The Great Illusion: A Study of the Relation of Military Power to National Advantage

By Norman Angell
Recommended by
"The Great Illusion" by Norman Angell is a groundbreaking work that challenges the prevailing belief in the inevitability of war and questions the economic basis for military power.

Angell asserts that conflicts between modern nations have shifted from the pursuit of territorial gains to the protection of economic interests. He argues that war has become an uneconomic and irrational means to achieve these objectives and that nations are interconnected through trade and finance, making it futile and harmful to engage in armed conflicts.

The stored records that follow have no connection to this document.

(** * MedCalcEHR: the FHIR bundle re-keying transform (src/transform_fhir.py)

    A shallow embedding of [transform_fhir.py]: the JSON document the script
    loads, the Python string primitives it calls, the identifier augmentor,
    the two-pass identity assignment and the recursive reference rewriter,
    followed by the properties stated for them.

    Conventions of the embedding.
    - A Python [str] is a list of Unicode code points ([list N]); the
      whitespace class is the one CPython uses both for [str.strip()] and
      for [\s] in a [str] pattern.
    - A Python [dict] loaded from JSON is an association list in insertion
      order; a real dict never holds a key twice, so the operations below
      are those of Python on every list without repeated keys.
    - Mutation in place becomes explicit value passing.  A document loaded
      by [json.load] is a tree (no two fields share an object), and the
      script creates no sharing that outlives an entry's processing.
    - A raised exception is [None]; the run then produces no output.
    - [uuid.uuid4()] draws 128 random bits: the draws are a function
      [entropy] from the number of earlier calls, threaded as a counter.
    - [str()] of a value that is not a string (used only by the two
      f-strings) is the parameter [py_str].
    - Interpreter resource limits (recursion depth, memory) are not
      modelled. *)

From Stdlib Require Import ZArith NArith List Ascii String.
From Stdlib Require Import Floats.SpecFloat.
From stdpp Require Import gmap list fin_maps.

Local Open Scope N_scope.

(** ** Python strings *)

Abbreviation str := (list N).

Definition lit (s : string) : str :=
  (fun a => N_of_ascii a) <$> list_ascii_of_string s.

(** [Py_UNICODE_ISSPACE]: the characters [str.strip()] removes and [\s]
    matches in a [str] pattern. *)
Definition is_space (c : N) : bool :=
  ((9 <=? c) && (c <=? 13)) || ((28 <=? c) && (c <=? 32))
  || (c =? 133) || (c =? 160) || (c =? 5760)
  || ((8192 <=? c) && (c <=? 8202))
  || (c =? 8232) || (c =? 8233) || (c =? 8239) || (c =? 8287)
  || (c =? 12288).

By examining historical events and economic data, Angell highlights the interconnectedness of nations and emphasizes that aggression and conquest no longer yield economic benefits. He contends that military capabilities are increasingly becoming a financial burden, diverting resources from productive economic activities.

Angell further presents the idea that armed conflicts are detrimental to domestic prosperity, as they result in destruction and economic inefficiencies. He challenges the notion of military superiority as a reliable measure of power, asserting that economic strength and cultural influence are more significant determinants of a nation's standing in the international arena.

"The Great Illusion" provokes readers to rethink commonly-held beliefs about warfare and encourages peaceful alternatives for resolving disputes among nations. Angell's compelling arguments and evidence-based analysis make this book essential reading for those seeking a deeper understanding of the complex relationship between economics and war in the modern world.